# Matte Everything



## 3773519 (Mar 18, 2009)

Ok so I love me sum MAC just like any other person on the face of this planet. but i feel like even though the shimmers and glitters are nice....Im a huge fan of MATTE anything. Matte lipsticks, matte e/s and even matte blushes. 
	

	
	
		
		

		
			





 Are there any matte lovers out there. What are sum of your favorite matte products???? I went nuts when Matte2 came out. 

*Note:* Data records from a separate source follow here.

(* ===== verification/StdioServe.v ===== *)
(** * A program on fcgi_stdio.c

    What a program that uses [FCGI_Accept], the standard files and [FCGI_Finish] of
    [libfcgi/fcgi_stdio.c] sees of a request.  Under a web server that speaks FastCGI the calls
    refine the view of FcgiServe.v; under CGI they are those of the C library. *)

From stdpp Require Import gmap.
From S2P Require Import Prelude CSprintf FcgiProto FcgiStream FcgiWriter FcgiParams FcgiReader FcgiRecords OsAccept OsAsync FcgiRequest FcgiPrintf FcgiServe FcgiStdio.

(** ** The calls of a program on the standard files *)

Inductive call (Dbl : Type) :=
  | Getchar
  | Fgets (size : Z)
  | Gets (room : Z)
  | Fread (size nmemb : Z)
  | Fputc (k : which) (c : Z)
  | Fputs (k : which) (str : list Z)
  | Puts (str : list Z)
  | Fwrite (k : which) (ptr : list Z) (size nmemb : Z)
  | Fprintf (k : which) (format : list piece) (ap : list (arg Dbl))
  | Fflush (k : which)
  | SetExitStatus (status : Z).
Arguments Getchar {Dbl}.
Arguments Fgets {Dbl}.
Arguments Gets {Dbl}.
Arguments Fread {Dbl}.
Arguments Fputc {Dbl}.
Arguments Fputs {Dbl}.
Arguments Puts {Dbl}.
Arguments Fwrite {Dbl}.
Arguments Fprintf {Dbl}.
Arguments Fflush {Dbl}.
Arguments SetExitStatus {Dbl}.

Inductive result := Num (z : Z) | Line (l : option (list Z)) | Items (bs : list Z) (n : Z).

(** The standard file of a stream. *)
Definition file_of (k : which) : Z := match k with In => FCGI_stdin | Out => FCGI_stdout | Err => FCGI_stderr end.

Section View.
Context {Dbl : Type} {libc : Libc Dbl}.

Definition printed (format : list piece) (ap : list (arg Dbl)) : list Z :=
  match print format ap 0 with Some (t, _, _) => t | None => [] end.

Definition not_newline (c : Z) : bool := negb (c =? 10).

(** What a call returns and does, by ISO C. *)
Definition view_call (c : call Dbl) (v : view) : result * view :=
  match c with
  | Getchar => (Num (head_or EOF (v_in v)), read_to (drop 1 (v_in v)) v)
  | Fgets size =>
      let line := take_line (Z.to_nat (size - 1)) (v_in v) in
      (Line (if bool_decide (v_in v = []) && (1 <? size) then None else Some line), read_to (drop (length line) (v_in v)) v)
  | Gets _ =>
      let '(line, rest) := span not_newline (v_in v) in
      (Line (match v_in v with [] => None | _ => Some line end), read_to (drop 1 rest) v)
  | Fread size nmemb =>
      let bs := sub 0 (size * nmemb) (v_in v) in
      (Items bs (zlen bs / size), read_to (drop (Z.to_nat (size * nmemb)) (v_in v)) v)
  | Fputc k c => (Num (uchar c), written_to k [uchar c] v)
  | Fputs k str => (Num (zlen (c_string str)), written_to k (c_string str) v)
  | Puts str => (Num 10, written_to Out (c_string str ++ [10]) v)
  | Fwrite k ptr size nmemb => (Num nmemb, written_to k (take (Z.to_nat (size * nmemb)) ptr) v)
  | Fprintf k format ap => (Num (zlen (printed format ap)), written_to k (printed format ap) v)
  | Fflush _ => (Num 0, v)
  | SetExitStatus st => (Num 0, mkView (v_in v) (v_out v) (v_err v) st)
  end.

Fixpoint view_calls (cs : list (call Dbl)) (v : view) : list result * view :=
  match cs with
  | [] => ([], v)
  | c :: cs => let '(r, v) := view_call c v in let '(rs, v) := view_calls cs v in (r :: rs, v)
  end.

(** The calls a program may make: the line that [gets] reads fits its array, the sizes are positive and
    their products are [int]s, the array that is written is there, output goes to an output file, and the
    format and its arguments are those of [print] ([VFPrintF_prints] lists what is left out). *)
Definition call_ok (c : call Dbl) (v : view) : Prop :=
  match c with
  | Getchar | Fgets _ | SetExitStatus _ | Puts _ => True
  | Gets room => zlen (fst (span not_newline (v_in v))) < room
  | Fread size nmemb => 0 < size /\ 0 < size * nmemb <= INT_MAX
  | Fputc k _ | Fputs k _ | Fflush k => k <> In
  | Fwrite k ptr size nmemb => k <> In /\ 0 < size /\ 0 < size * nmemb <= INT_MAX /\ size * nmemb <= zlen ptr
  | Fprintf k format ap => k <> In /\ Forall piece_ok format /\ print format ap 0 <> None /\ zlen (printed format ap) <= INT_MAX
  end.

Fixpoint calls_ok (cs : list (call Dbl)) (v : view) : Prop :=
  match cs with
  | [] => True
  | c :: cs => call_ok c v /\ calls_ok cs (snd (view_call c v))
  end.
End View.

Section Emulated.
Context {L Dbl : Type} {stdio : Stdio L Dbl} {libc : Libc Dbl} {uninit : Uninit}.
Notation P := (Process L).

(** The call through fcgi_stdio.c. *)
Definition emulated (c : call Dbl) : M P result :=
  match c with
  | Getchar => n <- FCGI_getchar ;; ret (Num n)
  | Fgets size => l <- FCGI_fgets size FCGI_stdin ;; ret (Line l)
  | Gets room => l <- FCGI_gets room ;; ret (Line l)
  | Fread size nmemb => r <- FCGI_fread size nmemb FCGI_stdin ;; ret (Items (fst r) (snd r))
  | Fputc k c => n <- FCGI_fputc c (file_of k) ;; ret (Num n)
  | Fputs k str => n <- FCGI_fputs str (file_of k) ;; ret (Num n)
  | Puts str => n <- FCGI_puts str ;; ret (Num n)
  | Fwrite k ptr size nmemb => n <- FCGI_fwrite ptr size nmemb (file_of k) ;; ret (Num n)
  | Fprintf k format ap => n <- FCGI_fprintf (file_of k) (render format) ap ;; ret (Num n)
  | Fflush k => n <- FCGI_fflush (Some (file_of k)) ;; ret (Num n)
  | SetExitStatus st => FCGI_SetExitStatus st ;;; ret (Num 0)
  end.

Fixpoint emulated_run (cs : list (call Dbl)) : M P (list result) :=
  match cs with
  | [] => ret []
  | c :: cs => r <- emulated c ;; rs <- emulated_run cs ;; ret (r :: rs)
  end.

(** The standard files are the streams of the request. *)
Definition on_streams (p : P) : Prop := forall k, files p !! file_of k = Some (mkFile None (Some k)).

(** A process that serves a request of which the program has the view [v]. *)
Definition emulating (rq : ReqData) (epad tail tx0 : list Z) (rs : list rec) (v : view) (p : P) : Prop :=
  serving rq epad tail tx0 rs v (world p) /\ on_streams p.

Lemma dispatch_stream {A} k (p : P) (s : Z -> M P A) (x : which -> M P A) n : on_streams p ->
  dispatch (file_of k) s x n p = x k p.
Proof. intros H. unfold dispatch, deref, bind, get. by rewrite (H k). Qed.

Lemma on_fcgx_Ok {A} k (m : StreamProcs -> M SS A) (p : P) x w' :
  on_stream k (m (match k with In => reader_procs | _ => writer_procs end)) (world p) = Ok (x, w') ->
  on_fcgx k m p = Ok (x, p <| world := w' |>).
Proof. intros E. unfold on_fcgx, on_world, zoom. by rewrite E. Qed.

(** What a call leaves alone: the library's other data, and the process's. *)
Definition same_process (p p' : P) : Prop := same_library (world p) (world p') /\ p' = p <| world := world p' |>.

Lemma same_process_trans p1 p2 p3 : same_process p1 p2 -> same_process p2 p3 -> same_process p1 p3.
Proof.
  intros [L1 E1] [L2 E2]. split; [by apply (same_library_trans _ (world p2))|]. rewrite E2, E1. by destruct p1.
Qed.

Lemma same_process_world (p : P) w' : same_library (world p) w' -> same_process p (p <| world := w' |>).
Proof. by destruct p. Qed.

(** The call [m] returns [x] and the view becomes [v']. *)
Definition yields {A} (m : M P A) (x : A) rq epad tail tx0 rs v' p : Prop :=
  exists p' rs', m p = Ok (x, p') /\ emulating rq epad tail tx0 (rs ++ rs') v' p' /\ same_process p p'.

Lemma yields_bind {A B} (m : M P A) (f : A -> M P B) x y rq epad tail tx0 rs v' v'' p :
  yields m x rq epad tail tx0 rs v' p ->
  (forall p' rs', emulating rq epad tail tx0 rs' v' p' -> yields (f x) y rq epad tail tx0 rs' v'' p') ->
  yields (bind m f) y rq epad tail tx0 rs v'' p.
Proof.
  intros (p1 & rs1 & E1 & S1 & Q1) Hf. destruct (Hf p1 _ S1) as (p2 & rs2 & E2 & S2 & Q2).
  exists p2, (rs1 ++ rs2). rewrite (bind_Ok _ _ _ _ _ E1), app_assoc. split_and!; try done.
  by apply (same_process_trans _ p1).
Qed.

Lemma yields_ret {A} (x : A) rq epad tail tx0 rs v p : emulating rq epad tail tx0 rs v p ->
  yields (ret x) x rq epad tail tx0 rs v p.
Proof. intros S. exists p, []. rewrite app_nil_r. split_and!; try done. by destruct p. Qed.

Lemma yields_dispatch {A} k (s : Z -> M P A) (x : which -> M P A) n y rq epad tail tx0 rs v v' p :
  emulating rq epad tail tx0 rs v p -> yields (x k) y rq epad tail tx0 rs v' p ->
  yields (dispatch (file_of k) s x n) y rq epad tail tx0 rs v' p.
Proof. intros [_ Hs] (p' & rs' & E & H). exists p', rs'. by rewrite dispatch_stream. Qed.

P.S. I have been seeking a nice dark green matte e/s. Doesnt have to be MAC. I am open for suggestions.


----------



## Simply Elegant (Mar 18, 2009)

MUFE matte eyeshadows and NARS matte lipsticks are good. I love MUFE's matte foundations.


----------



## 3773519 (Mar 18, 2009)

Quote:

   Originally Posted by *Simply Elegant* 

 
_MUFE matte eyeshadows and NARS matte lipsticks are good. I love MUFE's matte foundations._

 

MATTE FOUNDATIONS?? omg i need to go check that out ASAP. 
	

	
	
		
		

		
		
	


	




 i actually like to use a more iridescent formula for foundation but this sounds like i need to check it out. Thanks.


----------



## iluvmac (Mar 18, 2009)

Try Mac's Velvet Moss eyeshadow!


----------



## preciouscharm (Mar 18, 2009)

I love mattes I'm always trying to get all the matte2 shadows whenever I see them at my CCO


----------



## hhunt2 (Mar 18, 2009)

I'm a Matte Lover too!!!

I like how they give an overall finished look on eyes (thats my opinion).  Or even some satin (Faux l/s) & amplified (Blankety l/s; one of my favs) finishes are close enough (for the lips) or velvet finishes like Vanilla e/s is close as well.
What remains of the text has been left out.